(Items listed in a dataset)
(** What [load_yaml] does, case by case: the path cannot be examined,
    nothing is there, the file cannot be opened, a directory is there, the
    text does not parse, or the document is loaded as a new object. *)
Lemma load_yaml_run p st :
  load_yaml p st =
    match os_refuses Stat p with
    | Some r => (Raise (refused p r), st)
    | None =>
        match entry (fs st) p with
        | None =>
            (Raise (Exn FileNotFoundError ("YAML file not found: " +:+ path_str p)), st)
        | Some x =>
            match os_refuses OpenRead p with
            | Some r => (Raise (refused p r), st)
            | None =>
                match x with
                | Dir => (Raise (Exn IsADirectoryError (os_fault IsADirectoryError p)), st)
                | File text =>
                    match yaml_safe_load text with
                    | Malformed why => (Raise (Exn YAMLError why), st)
                    | Parsed v =>
                        (Ok (length (heap st)), set_heap (fun h => h ++ [or_empty v]) st)
                    end
                end
            end
        end
    end.
Proof.
  unfold load_yaml, bind at 1. rewrite path_exists_run.
  destruct (os_refuses Stat p); [done|].
  destruct (entry (fs st) p) as [x|] eqn:Hx; simpl; [|done].
  unfold bind. rewrite read_file_run, Hx.
  destruct (os_refuses OpenRead p); [done|].
  destruct x as [|text]; [done|]. by destruct (yaml_safe_load text).
Qed.

Lemma absent_spec f p :
  absent f p = true ↔ os_refuses Stat p = None ∧ entry f p = None.
Proof.
  unfold absent, examinable. rewrite andb_true_iff, !bool_decide_eq_true. done.
Qed.

Lemma present_spec f p :
  present f p = true ↔ os_refuses Stat p = None ∧ is_Some (entry f p).
Proof.
  unfold present, examinable. rewrite andb_true_iff, !bool_decide_eq_true. done.
Qed.

Lemma load_yaml_absent p st :
  absent (fs st) p = true →
  load_yaml p st =
    (Raise (Exn FileNotFoundError ("YAML file not found: " +:+ path_str p)), st).
Proof. intros [Hs Hp]%absent_spec. by rewrite load_yaml_run, Hs, Hp. Qed.

Lemma read_record_spec f p v :
  read_record f p = Some v ↔
    os_refuses Stat p = None ∧ os_refuses OpenRead p = None
    ∧ ∃ text w, entry f p = Some (File text) ∧ yaml_safe_load text = Parsed w
                ∧ v = or_empty w.
Proof.
  unfold read_record, readable, examinable. split.
  - destruct (bool_decide (os_refuses Stat p = None)) eqn:Hs; [|done].
    destruct (bool_decide (os_refuses OpenRead p = None)) eqn:Ho; [|done]. simpl.
    apply bool_decide_eq_true in Hs, Ho.
    destruct (entry f p) as [[|text]|]; try done.
    destruct (yaml_safe_load text) as [|w] eqn:Hw; [done|].
    intros [= <-]. split_and!; [done..|]. by exists text, w.
  - intros (Hs & Ho & text & w & He & Hw & ->).
    rewrite !bool_decide_eq_true_2 by done. simpl. by rewrite He, Hw.
Qed.

Lemma load_yaml_record p st v :
  read_record (fs st) p = Some v →
  load_yaml p st = (Ok (length (heap st)), set_heap (fun h => h ++ [v]) st).
Proof.
  intros (Hs & Ho & text & w & He & Hw & ->)%read_record_spec.
  by rewrite load_yaml_run, Hs, He, Ho, Hw.
Qed.

(** [load_yaml] raises [FileNotFoundError] for an absent document only,
    and then changes nothing. *)
Lemma load_yaml_not_found p st e st' :
  load_yaml p st = (Raise e, st') →
  exn_class e = FileNotFoundError →
  absent (fs st) p = true.
Proof.
  rewrite load_yaml_run. intros Hrun Hc. apply absent_spec.
  destruct (os_refuses Stat p) as [r|].
  { injection Hrun as <- _. by destruct (refused_class p r). }
  split; [done|].
  destruct (entry (fs st) p) as [x|]; [|done].
  destruct (os_refuses OpenRead p) as [r|].
  { injection Hrun as <- _. by destruct (refused_class p r). }
  destruct x as [|text]; [by injection Hrun as <- _|].
  destruct (yaml_safe_load text); [by injection Hrun as <- _|done].
Qed.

- Prompt
Your reply should repeat the entries above in full, with every character intact.

- Task output
(** What [load_yaml] does, case by case: the path cannot be examined,
    nothing is there, the file cannot be opened, a directory is there, the
    text does not parse, or the document is loaded as a new object. *)
Lemma load_yaml_run p st :
  load_yaml p st =
    match os_refuses Stat p with
    | Some r => (Raise (refused p r), st)
    | None =>
        match entry (fs st) p with
        | None =>
            (Raise (Exn FileNotFoundError ("YAML file not found: " +:+ path_str p)), st)
        | Some x =>
            match os_refuses OpenRead p with
            | Some r => (Raise (refused p r), st)
            | None =>
                match x with
                | Dir => (Raise (Exn IsADirectoryError (os_fault IsADirectoryError p)), st)
                | File text =>
                    match yaml_safe_load text with
                    | Malformed why => (Raise (Exn YAMLError why), st)
                    | Parsed v =>
                        (Ok (length (heap st)), set_heap (fun h => h ++ [or_empty v]) st)
                    end
                end
            end
        end
    end.
Proof.
  unfold load_yaml, bind at 1. rewrite path_exists_run.
  destruct (os_refuses Stat p); [done|].
  destruct (entry (fs st) p) as [x|] eqn:Hx; simpl; [|done].
  unfold bind. rewrite read_file_run, Hx.
  destruct (os_refuses OpenRead p); [done|].
  destruct x as [|text]; [done|]. by destruct (yaml_safe_load text).
Qed.

Lemma absent_spec f p :
  absent f p = true ↔ os_refuses Stat p = None ∧ entry f p = None.
Proof.
  unfold absent, examinable. rewrite andb_true_iff, !bool_decide_eq_true. done.
Qed.

Lemma present_spec f p :
  present f p = true ↔ os_refuses Stat p = None ∧ is_Some (entry f p).
Proof.
  unfold present, examinable. rewrite andb_true_iff, !bool_decide_eq_true. done.
Qed.

Lemma load_yaml_absent p st :
  absent (fs st) p = true →
  load_yaml p st =
    (Raise (Exn FileNotFoundError ("YAML file not found: " +:+ path_str p)), st).
Proof. intros [Hs Hp]%absent_spec. by rewrite load_yaml_run, Hs, Hp. Qed.

Lemma read_record_spec f p v :
  read_record f p = Some v ↔
    os_refuses Stat p = None ∧ os_refuses OpenRead p = None
    ∧ ∃ text w, entry f p = Some (File text) ∧ yaml_safe_load text = Parsed w
                ∧ v = or_empty w.
Proof.
  unfold read_record, readable, examinable. split.
  - destruct (bool_decide (os_refuses Stat p = None)) eqn:Hs; [|done].
    destruct (bool_decide (os_refuses OpenRead p = None)) eqn:Ho; [|done]. simpl.
    apply bool_decide_eq_true in Hs, Ho.
    destruct (entry f p) as [[|text]|]; try done.
    destruct (yaml_safe_load text) as [|w] eqn:Hw; [done|].
    intros [= <-]. split_and!; [done..|]. by exists text, w.
  - intros (Hs & Ho & text & w & He & Hw & ->).
    rewrite !bool_decide_eq_true_2 by done. simpl. by rewrite He, Hw.
Qed.

Lemma load_yaml_record p st v :
  read_record (fs st) p = Some v →
  load_yaml p st = (Ok (length (heap st)), set_heap (fun h => h ++ [v]) st).
Proof.
  intros (Hs & Ho & text & w & He & Hw & ->)%read_record_spec.
  by rewrite load_yaml_run, Hs, He, Ho, Hw.
Qed.

(** [load_yaml] raises [FileNotFoundError] for an absent document only,
    and then changes nothing. *)
Lemma load_yaml_not_found p st e st' :
  load_yaml p st = (Raise e, st') →
  exn_class e = FileNotFoundError →
  absent (fs st) p = true.
Proof.
  rewrite load_yaml_run. intros Hrun Hc. apply absent_spec.
  destruct (os_refuses Stat p) as [r|].
  { injection Hrun as <- _. by destruct (refused_class p r). }
  split; [done|].
  destruct (entry (fs st) p) as [x|]; [|done].
  destruct (os_refuses OpenRead p) as [r|].
  { injection Hrun as <- _. by destruct (refused_class p r). }
  destruct x as [|text]; [by injection Hrun as <- _|].
  destruct (yaml_safe_load text); [by injection Hrun as <- _|done].
Qed.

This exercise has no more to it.